§ **Exercise objective**
Which lines of the entries hold the string "exact"? Copy each one.

(Source material begins)

(** The keys of a user are those its list holds. *)
Lemma keys_by_user old u l :
  Users.wf old → l ≡ₚ all_at (Users.keyHeap old) (Users.apiKeys old) →
  filter (λ k, k.(APIKey.UserID) = u) l ≡ₚ keys_of old u.
Proof.
  intros [_ _ _ Hk Ho Hd _] ->. apply NoDup_Permutation.
  - apply NoDup_filter, NoDup_omap_strong.
    + apply NoDup_values. intros h h' x (k & E & <- & _)%Hk (k' & E' & <- & _)%Hk. congruence.
    + intros x x' k (h & Hh)%elem_of_values (h' & Hh')%elem_of_values E E'.
      destruct (Hk _ _ Hh) as (k1 & E1 & <- & _). destruct (Hk _ _ Hh') as (k2 & E2 & <- & _). congruence.
  - apply NoDup_omap_strong; [apply Hd|]. intros x x' k (k1 & E1 & _ & F1)%Ho (k2 & E2 & _ & F2)%Ho E E'. congruence.
  - intros k. rewrite list_elem_of_filter, elem_of_all_at. unfold keys_of, listed, at_. rewrite list_elem_of_omap. split.
    + intros [<- (h & (x & Hx & E)%bind_Some)]. destruct (Hk _ _ Hx) as (k' & E' & _ & _ & Hin). exists x.
      rewrite E in E'. by injection E' as <-.
    + intros (x & Hx & E). destruct (Ho _ _ Hx) as (k' & E' & Hu & F). rewrite E in E'. injection E' as <-.
      split; [done|]. exists (k.(APIKey.KeyHash)). by rewrite F.
Qed.


(** What the queries of a user answer. *)
Definition user_sessions (id : string) : list Session :=
  scan_session <$> sort_Slice (newest Session.CreatedAt)
    (filter (λ x, x.(Session.UserID) = id ∧ now < x.(Session.ExpiresAt)) (t_sessions db)).

Definition user_keys (id : string) : list APIKey :=
  scan_api_key <$> sort_Slice (newest APIKey.CreatedAt) (filter (λ k, k.(APIKey.UserID) = id) (t_api_keys db)).

Lemma elem_of_user_sessions old id x :
  t_sessions db ≡ₚ values (Users.sessions old) →
  x ∈ user_sessions id ↔
  ∃ t y, Users.sessions old !! t = Some y ∧ y.(Session.UserID) = id ∧ now < y.(Session.ExpiresAt) ∧ x = scan_session y.
Proof.
  intros Hr. unfold user_sessions. rewrite list_elem_of_fmap. setoid_rewrite elem_of_sort.
  setoid_rewrite list_elem_of_filter. setoid_rewrite Hr. setoid_rewrite elem_of_values. naive_solver.
Qed.

Lemma elem_of_user_keys old id k :
  t_api_keys db ≡ₚ all_at (Users.keyHeap old) (Users.apiKeys old) →
  k ∈ user_keys id ↔ ∃ h y, key_at old h = Some y ∧ y.(APIKey.UserID) = id ∧ k = scan_api_key y.
Proof.
  intros Hr. unfold user_keys. rewrite list_elem_of_fmap. setoid_rewrite elem_of_sort.
  setoid_rewrite list_elem_of_filter. setoid_rewrite Hr. setoid_rewrite elem_of_all_at. unfold key_at. naive_solver.
Qed.

Lemma loadSessions_eq s :
  (∀ q arg, fails db q arg = None) →
  loadSessions db now s =
  ({| s with Users.sessions := file_all Session.Token (Users.sessions s) (user_ids s ≫= user_sessions) |}, Ok tt).
Proof.
  intros Hf. unfold loadSessions. rewrite (for_each_ok _ _ (λ id s,
    {| s with Users.sessions := file_all Session.Token (Users.sessions s) (user_sessions id) |})).
  - f_equal. generalize (user_ids s) as ids. intros ids. revert s. induction ids as [|id ids IH]; intros s; [by destruct s|].
    rewrite bind_cons, file_all_app. cbn [foldl]. by rewrite IH.
  - intros id x. unfold ListUserSessions. by rewrite answer_ok.
Qed.

Lemma loadAPIKeys_eq s :
  (∀ q arg, fails db q arg = None) →
  loadAPIKeys db s = (foldl (λ s id, foldl (store_key id) s (user_keys id)) s (user_ids s), Ok tt).
Proof.
  intros Hf. unfold loadAPIKeys. apply for_each_ok. intros id x. unfold ListAPIKeys. by rewrite answer_ok.
Qed.

Lemma key_at_hash old h k : Users.wf old → key_at old h = Some k → k.(APIKey.KeyHash) = h.
Proof.
  intros [_ _ _ Hk _ _ _] (l & Hl & E)%bind_Some. destruct (Hk _ _ Hl) as (k' & E' & <- & _). congruence.
Qed.
(** The body is a secret and a code. *)
Definition handleTOTPEnable (r : request) (req : option (string * string)) (e : env) : handler response :=
  posted_by r (λ user,
    if user.(User.TOTPEnabled) then jsonError StatusBadRequest "TOTP is already enabled"
    else match req with
    | None => jsonError StatusBadRequest "invalid request body"
    | Some (secret, code) =>
        if bool_decide (secret = "") then jsonError StatusBadRequest "secret is required"
        else if bool_decide (code = "") then jsonError StatusBadRequest "TOTP code is required"
        else
          valid <- valid_totp secret code (clock e 0) ;;
          if negb valid then
            logAudit r e 20 "totp_enable_failed" "security" ("user: " +:+ user.(User.Username) +:+ ", reason: invalid code")
              "failure" ;;;
            jsonError StatusUnauthorized "invalid TOTP code"
          else
            stored <- on_users (UserService.SetTOTP user.(User.ID) secret true (clock e 1)) ;;
            match stored with
            | inr _ => jsonError StatusInternalServerError "failed to enable TOTP"
            | inl _ =>
                match GenerateRecoveryCodes (random e) with
                | inr _ => jsonError StatusInternalServerError "failed to generate recovery codes"
                | inl (codes, hashes) =>
                    save_codes user hashes e ;;;
                    logAudit r e 20 "totp_enabled" "security" ("user: " +:+ user.(User.Username)) "success" ;;;
                    writeJSON StatusOK (RecoveryCodes "TOTP enabled successfully" (FormatRecoveryCodes codes))
                end
            end
    end).
Lemma ards_severity_bands_witness :
  exists f q,
    In f (Ards.final_cohort onset_base_cohort onset_events two_reports
            detect_bilateral_infiltrates)
    /\ Ards.f_ards_onset_sf_ratio f = Some q /\ (q <= 315)%Q.
Proof.
  destruct (Ards.final_cohort onset_base_cohort onset_events two_reports
              detect_bilateral_infiltrates) as [|f rows] eqn:E; [by vm_compute in E|].
  assert (Ards.has_ards_onset f = true) as Hon
    by (vm_compute in E; injection E as <- _; reflexivity).
  destruct (ards_severity_bands onset_base_cohort onset_events two_reports
              detect_bilateral_infiltrates f) as (_ & _ & _ & H).
  { rewrite E. by left. }
  destruct (H Hon) as (q & Hq & Hle & _).
  exists f, q. exact (conj (or_introl eq_refl) (conj Hq Hle)).
Defined.

Lemma onset_within_first_hour_witness :
  exists f hrs,
    In f (Ards.final_cohort onset_base_cohort onset_events two_reports
            detect_bilateral_infiltrates)
    /\ Ards.hours_icu_to_ards_onset f = Some hrs /\ (0 <= hrs)%Q /\ (hrs <= 1)%Q.
Proof.
  destruct (Ards.final_cohort onset_base_cohort onset_events two_reports
              detect_bilateral_infiltrates) as [|f rows] eqn:E; [by vm_compute in E|].
  assert (In f (Ards.final_cohort onset_base_cohort onset_events two_reports
                  detect_bilateral_infiltrates)) as Hin by (rewrite E; by left).
  assert (Ards.f_ards_onset_time f = Some (hour + 10 * minute)) as Ht
    by (vm_compute in E; injection E as <- _; reflexivity).
  assert (onset_base_cohort = [Ards.f_base f]) as Hb
    by (vm_compute in E; injection E as <- _; reflexivity).
  destruct (onset_within_first_hour onset_base_cohort onset_events two_reports
              detect_bilateral_infiltrates f _ Hin Ht) as (_ & _ & H).
  destruct H as (hrs & Hh & H0 & H1).
  { intros b Hb' _. rewrite Hb in Hb'. by destruct Hb' as [<-|[]]. }
  exists f, hrs. exact (conj (or_introl eq_refl) (conj Hh (conj H0 H1))).
Defined.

(Source material ends)

§ **Result below**
  exists f, q. exact (conj (or_introl eq_refl) (conj Hq Hle)).
  exists f, hrs. exact (conj (or_introl eq_refl) (conj Hh (conj H0 H1))).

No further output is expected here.